A total of 1,556,252,523 shares were traded during the day as compared to 915,509,804 shares the previous trading day, whereas the price of shares stood at Rs 47.097billion against Rs. 35.978 billion on the last trading day.
As many as 462 companies transacted their shares in the stock market, 339 of them recorded gains and 85 sustained losses, whereas the share price of 38 companies remained unchanged. The three top trading companies were WorldCall Telecom with 213,514,857 shares at Rs 1.46 per share, Cnergyico PK with 196,907,321 shares at Rs 5.72 per share and Fauji Foods Limited with 68,325,507 shares at Rs.13.62 per share.
Unilever Pakistan Foods Limited witnessed a maximum increase of Rs.270.00 per share price, closing at Rs.19,800.01, whereas the runner-up was Services Industries Limited with Rs 134.94 rise in its per share price to Rs 1.484.30.
Ismail Industries Limited witnessed a maximum decrease of Rs 38.28 per share closing at Rs 1,599.82 followed by Pakistan Tobacco Company Limited with Rs 20.23 decline to close at Rs1,214.96.
Separately, markets rose across Asia on Monday with traders cheered by healthy Chinese data, while the euro and Paris stocks tumbled as a budget standoff in France fuelled concerns about the eurozone’s second-biggest economy.
Traders began the month on the front foot after a rollercoaster ride since Donald Trump’s re-election and warning that he will hit China, Canada and Mexico with hefty tariffs. They took their cue from New York, where the Dow and S&P 500 both ended at record highs in a holiday-shortened session.
Hong Kong and Shanghai were among the best performers after data showed Chinese manufacturing activity expanded at a faster clip than expected in November.
The purchasing managers index figures provided some hope that the world’s number-two economy was turning a corner after a long-running slowdown, with analysts pointing to a raft of support measures unveiled at the end of September.
“The last two months of PMI data offered early signs of green shoots following the recent policy pivot and subsequent stimulus programmes,” said Anna Zhou and Helen Qiao at Bank of America Global Research.
“We expect policymakers to step up easing measures next year, including the continuation of the equipment upgrade and consumer goods subsidy programmes, which should help support the manufacturing sector amid deteriorating external demand.”

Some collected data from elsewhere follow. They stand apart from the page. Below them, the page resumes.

(* ===== verification/MasterFacts.v ===== *)
(** * The HTTP API's lemmas and properties

    The submission loops are one sequence of allocations and [enqueue] calls;
    what such a sequence does to the scheduler; the texts of ids and sleeps. *)

From Stdlib Require Import Ascii.
From stdpp Require Import pretty.
From S2P Require Import Prelude GoTime Task Scheduler SchedulerFacts SchedulerProps.
From S2P Require Import CircuitBreaker Config Store Events NodeServer NodeFacts Master.

Open Scope string_scope.
Open Scope list_scope.
Open Scope Z_scope.

(** ** Texts *)

Lemma digits_zeros k acc s : digits acc (zeros k s) = digits (10 ^ Z.of_nat k * acc) s.
Proof.
  revert acc. induction k as [|k IH]; intros acc; [by rewrite Z.mul_1_l|].
  cbn [zeros digits]. change (digit "0") with (Some 0). cbv iota beta. rewrite IH. f_equal.
  rewrite Nat2Z.inj_succ, Z.pow_succ_r by lia. lia.
Qed.

Lemma digits_padded w n : 0 <= n -> digits 0 (padded w n) = Some n.
Proof.
  intros Hn. unfold padded. rewrite digits_zeros, Z.mul_0_r. destruct n as [|p|p]; [done| |lia].
  exact (proj1 (digits_pretty (Npos p))).
Qed.

Lemma padded_inj w n k : 0 <= n -> 0 <= k -> padded w n = padded w k -> n = k.
Proof.
  intros Hn Hk E. apply (f_equal (digits 0)) in E. rewrite !digits_padded in E by done. congruence.
Qed.

Lemma str_app_inj (s t u : string) : s +:+ t = s +:+ u -> t = u.
Proof. induction s as [|c s IH]; [done|]. intros E. apply IH. by injection E. Qed.

Lemma clampCount_range default max count :
  1 <= default -> 1 <= max -> 1 <= clampCount default max count <= max.
Proof. unfold clampCount. intros. repeat case_match; b2p; lia. Qed.

Section master.
Context {S : Type} `{TaskStore S}.
Implicit Types n : Node S.

(** ** Sequences of submissions *)

Definition submit n (pt : loc * Task) : Node S := enqueue (fst pt) (allocTask (fst pt) (snd pt) n).

Definition submitAll (pts : list (loc * Task)) n : Node S := foldl submit n pts.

Some commentators also pointed to optimism that Trump could take a more pragmatic approach to tariffs, with Mexican President Claudia Sheinbaum saying after a phone call with the Republican: “There will not be a potential tariff war.”

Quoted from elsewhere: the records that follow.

(** ** Properties of the process *)

(** Claim C19: at most [maxConcurrent] tasks execute at a time: the semaphore has a
    token for each executing task and never more than its capacity, the wait group
    counts the live goroutines, and the heartbeat's counter those that have not
    yet left it; as a slot is given back before the counter goes down, the
    heartbeat can report more active tasks than there are slots. *)
Theorem worker_concurrency_bounded (cap : nat) (acts : list Act) (w : Worker)
  (H : steps cap acts newWorker = Some w) :
  (length (executing w) <= sem w)%nat /\ (sem w <= cap)%nat /\ wg w = length (tasks w) /\
  hbActiveTasks (heartbeat "" w) = int32 (Z.of_nat (length (counted w))) /\
  (length (executing w) <= length (counted w))%nat /\
  (exists acts w, steps 1 acts newWorker = Some w /\ hbActiveTasks (heartbeat "" w) = 2).
Proof.
  destruct (steps_inv _ _ _ _ H (newWorker_inv cap)) as [Is Ic Iw Ia _ _ _ _].
  unfold executing, holding, counted in *. rewrite length_fmap. split_and!; try done.
  - rewrite Is. etrans; [|apply Nat.le_add_r]. apply list_filter_length_le. auto.
  - apply list_filter_length_le. congruence.
  - set (a := mkAssignment "" "" 0 1 300 TaskTypeInline "" "" "").
    exists [Recv a; TakeTask; Acquire; Go 1; Report 1 true; Release 1; Recv a; TakeTask; Acquire; Go 2].
    eexists. split; vm_compute; reflexivity.
Qed.

(** No assignment is executed twice or out of order by a worker: those
    that the stream delivered are, in order, those started and at most two that
    are not; each started one is executing, or was executed once and its report got
    through or failed. *)
Theorem worker_accounts_for_assignments (cap : nat) (acts : list Act) (w : Worker)
  (H : steps cap acts newWorker = Some w) :
  (exists rest, received w = started w ++ rest /\ (length rest <= 2)%nat) /\
  started w ≡ₚ reported w ++ unreported w ++ executing w.
Proof.
  destruct (steps_inv _ _ _ _ H (newWorker_inv cap)) as [_ _ _ _ (d & Id & If) It _ _].
  split; [|done]. eexists. split; [exact If|]. rewrite length_app.
  assert (length (inReceiver (receiver w)) <= 1)%nat by (destruct (receiver w); cbn; lia).
  assert (length d <= 1)%nat by (destruct (main w); cbn in Id; subst; cbn in *; lia). lia.
Qed.

(** Claim C20: a worker that shuts down through its wait has executed every task it
    started and made the call that reports it (a call that fails is only logged and
    its task stays unreported), and from the wait it gets there by its task
    goroutines alone, without another report failing. *)
Theorem graceful_shutdown_reports_all (cap : nat) (acts : list Act) (w : Worker)
  (H : steps cap acts newWorker = Some w) :
  (main w = Returned ExitShutdown -> running w = ∅ /\ started w ≡ₚ reported w ++ unreported w) /\
  (main w = Draining -> exists acts' w',
     Forall (fun act => ofTask act = true) acts' /\ steps cap (acts' ++ [Drained]) w = Some w' /\
     main w' = Returned ExitShutdown /\ started w ≡ₚ reported w' ++ unreported w' /\ unreported w' = unreported w).
Proof.
  pose proof (steps_inv _ _ _ _ H (newWorker_inv cap)) as HI.
  assert (forall w, WorkerInv cap w -> tasks w = [] -> running w = ∅ /\ started w ≡ₚ reported w ++ unreported w) as Hdone.
  { intros v [_ _ _ _ _ It _ _] E. unfold executing in It. rewrite E, app_nil_r in It. split; [|done].
    unfold tasks in E. by apply map_to_list_empty_iff, (fmap_nil_inv snd). }
  split; [intros Hm; by apply Hdone; [|by apply HI]|]. intros Hm.
  destruct (finish_all cap w) as (acts' & w1 & Ha & Hs & Hr & Hm1 & Ht1 & Hu1).
  pose proof (steps_inv _ _ _ _ Hs HI) as HI1.
  assert (tasks w1 = []) as E by (unfold tasks; by rewrite Hr, map_to_list_empty).
  exists acts', (w1 <| main := Returned ExitShutdown |>). rewrite steps_app, Hs. cbn [mbind option_bind steps step].
  rewrite Hm1, Hm, (wi_wg _ _ HI1), E. simpl_fields_goal. split_and!; try done.
  rewrite <- Ht1. by apply Hdone.
Qed.

(** A shutdown signal can abandon running tasks. The signal cancels the
    context that the stream was opened with, so [stream.Recv] fails too, and the
    main [select] can take that error instead of the cancellation: [Start] returns
    an error at once while a task executes that is never reported. *)
Theorem shutdown_can_abandon_tasks :
  exists acts w, steps 16 acts newWorker = Some w /\ ctxDone w = true /\
    main w = Returned (ExitStreamError "context canceled") /\
    exitError (ExitStreamError "context canceled") = Some "task stream error: context canceled" /\
    executing w <> [] /\ reported w = [].
Proof.
  set (a := mkAssignment "t" "run.sh" 0 1 300 TaskTypeScriptPath "" "" "").
  exists [Recv a; TakeTask; Acquire; Go 1; Signal; RecvErr (ExitStreamError "context canceled"); TakeErr].
  eexists. split; [vm_compute; reflexivity|]. by vm_compute.
Qed.

(** ** Properties of an execution *)

(** The command that executes the assignment's payload, once it is in place. *)
Definition payloadCmd (os : OsEnv) (t : TaskAssignment) (c : Cmd) : Prop :=
  let lang := if String.eqb (asLanguage t) "" then "bash" else asLanguage t in
  match asTaskType t with
  | TaskTypeInline => exists interpreter name, interpreters lang = Some interpreter /\
      osCreateTemp os ("mw-inline-*" +:+ inlineExt lang) = inr name /\
      osWriteString os = None /\ osChmod os = None /\ c = mkCmd interpreter [name] ""
  | TaskTypeArchive => exists data dir, osDecode os (asContent t) = inr data /\
      osMkdirTemp os "mw-archive-*" = inr dir /\ osWriteFile os (osJoin os dir "archive.tar.gz") = None /\
      snd (osCombinedOutput os (mkCmd "tar" ["xzf"; osJoin os dir "archive.tar.gz"; "-C"; dir] "")) = None /\
      c = mkCmd (default "/bin/bash" (interpreters lang))
            ["-c"; if String.eqb (asEntrypoint t) "" then "./run.sh" else asEntrypoint t] dir
  | _ => c = mkCmd "/bin/bash" [asScript t] ""
  end.

(** An outcome is that of the payload's command, run last, or an error of its own. *)
Definition outcomeOk (os : OsEnv) (t : TaskAssignment) (o : Outcome) : Prop :=
  (exists c, payloadCmd os t c /\ Run c ∈ fst o /\ snd o = osCombinedOutput os c) \/
  (exists text, snd (snd o) = Some (OtherError text)) /\ (forall c, ~ payloadCmd os t c).

Lemma execute_outcome os t : outcomeOk os t (execute os t).
Proof.
  unfold execute, outcomeOk, payloadCmd, executeScriptPath, executeInline, executeArchive, between, run, failed.
  destruct (asTaskType t).
  - left. eexists. split; [reflexivity|]. split; [by left|done].
  - destruct (interpreters _) as [ip|] eqn:E1; [|right; split; [by eexists|]; by intros c (?&?&?&_)].
    destruct (osCreateTemp _ _) as [|name] eqn:E2; [right; split; [by eexists|]; intros c (?&?&_&?&_); congruence|].
    destruct (osWriteString os) eqn:E3; [right; split; [by eexists|]; by intros c (?&?&_&_&?&_)|].
    destruct (osChmod os) eqn:E4; [right; split; [by eexists|]; by intros c (?&?&_&_&_&?&_)|].
    left. eexists. split; [by exists ip, name|]. split; [|done]. cbn. set_solver.
  - destruct (osDecode _ _) as [|d] eqn:E1; [right; split; [by eexists|]; by intros c (?&?&?&_)|].
    destruct (osMkdirTemp _ _) as [|dir] eqn:E2; [right; split; [by eexists|]; by intros c (?&?&_&?&_)|].
    destruct (osWriteFile _ _) eqn:E3;
      [right; split; [by eexists|]; intros c (?&?&_&[= <-]&?&_); congruence|].
    destruct (osCombinedOutput os (mkCmd "tar" _ _)) as [out [err|]] eqn:E4;
      [right; split; [by eexists|]; intros c (?&?&_&[= <-]&_&Hx&_); by rewrite E4 in Hx|].
    left. eexists. split; [exists d, dir; by rewrite E4|]. split; [|done]. cbn. set_solver.
  - left. eexists. split; [reflexivity|]. split; [by left|done].
Qed.

(** Claim C23: a report tells what happened. It says COMPLETED exactly when the
    task's own command ran and succeeded, with its output; a command that exits
    with an error gives FAILED with its output and exit code; any failure on the
    way there (an unknown language, a file that cannot be written, an archive that
    does not unpack) gives FAILED with exit code -1 and the payload is not run. *)
Theorem execution_is_reported (os : OsEnv) (workerID : string) (startedAt completedAt : Time)
  (t : TaskAssignment) :
  let '(calls, r) := executeTask os workerID startedAt completedAt t in
  rpTaskId r = asTaskId t /\ rpWorkerId r = workerID /\
  ((exists c, payloadCmd os t c /\ Run c ∈ calls /\ rpOutput r = fst (osCombinedOutput os c) /\
      match snd (osCombinedOutput os c) with
      | None => rpState r = TASK_COMPLETED /\ rpExitCode r = 0
      | Some (ExitError code text) =>
          rpState r = TASK_FAILED /\ rpExitCode r = int32 code /\ rpErrorMessage r = text
      | Some (OtherError text) => rpState r = TASK_FAILED /\ rpExitCode r = -1 /\ rpErrorMessage r = text
      end) \/
   (rpState r = TASK_FAILED /\ rpExitCode r = -1 /\ forall c, ~ payloadCmd os t c)).
Proof.
  unfold executeTask. pose proof (execute_outcome os t) as [(c & Hp & Hr & Ho)|[(text & Ho) Hn]].
  - destruct (execute os t) as [calls [output err]]. cbn [fst snd] in *.
    split; [done|]. split; [done|]. left. exists c. rewrite <- Ho. split_and!; [done..|].
    by destruct err as [[]|].
  - destruct (execute os t) as [calls [output err]]. cbn [fst snd] in *. subst err.
    split; [done|]. split; [done|]. by right.
Qed.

Still, investors were keeping a wary eye on developments as the US president-elect puts his cabinet together. “Advanced Northeast Asian economies consistently run merchandise trade surpluses with the US,” said analysts at Moody’s Analytics. “While falling short of China’s $280 billion surplus with the US, or the EU’s $207 billion surplus, Japan, South Korea and Taiwan each run surpluses large enough to notice, putting them in the firing line of new tariffs.”

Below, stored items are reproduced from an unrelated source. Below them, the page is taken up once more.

(* ===== verification/NodeTrace.v ===== *)
(** * Whole runs of the master's node

    The operations of the node service in any sequence, each with the environment
    it meets, from [NewNodeServer] on.  Of that environment [lawful] asks what the
    language grants; when also the sends succeed ([sends]) and new tasks have unused
    ids ([newId]), every task the node holds is in the state that belongs to its
    place. *)

From stdpp Require Import pretty.
From S2P Require Import Prelude GoTime Heap Task Scheduler SchedulerFacts SchedulerProps SchedulerSpec.
From S2P Require Import CircuitBreaker Config Store Events NodeServer NodeFacts.
From S2P Require Import Master MasterFacts EndToEnd.

Open Scope string_scope.
Open Scope list_scope.
Open Scope Z_scope.

(** ** Every task in the state of its place *)

Definition stageState (st : Stage) : State :=
  match st with
  | Queued => StateQueued | Flying => StateRunning | Waiting => StateRetrying | Buried => StateDead
  end.

Record Places (w : World) : Prop := {
  pl_inv : Inv w;
  pl_state : forall st t, t ∈ part st (sched w) -> tState (mem w !!! t) = stageState st;
  pl_done : forall t, t ∈ completed (sched w) -> tState (mem w !!! t) = StateCompleted /\ t ∉ pool w
}.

There were also gains on Monday in Sydney, Mumbai, Singapore, Taipei, Manila and Bangkok. Tokyo rose as the yen held recent gains around 150 per dollar, as bets increase on a Bank of Japan interest rate hike after last week’s forecast-topping Tokyo inflation report.
BoJ Governor Kazuo Ueda said in an interview with the Nikkei published Sunday that increases were “nearing in the sense that economic data are on track”.
Paris stocks shed more than one percent and the euro sat around 14-month lows on concerns about France’s budget standoff.
Prime Minister Michel Barnier faces the risk of being deposed by a hostile National Assembly as his government presents a social security financing plan Monday that has the opposition up in arms.
Far-right leader Marine Le Pen said in a Sunday newspaper that her party would not necessarily vote to topple Barnier’s government — so long as he agreed to negotiate.
Le Pen’s parliamentary bloc holds the key to the survival of the minority centre-right administration and in an interview with La Tribune Dimanche, she insisted her position was to “remain constructive”.
But if Barnier refused to negotiate with her party, he would have taken the “decision to trigger the vote of no confidence” himself, she said.
Shares in London and Frankfurt opened slightly lower.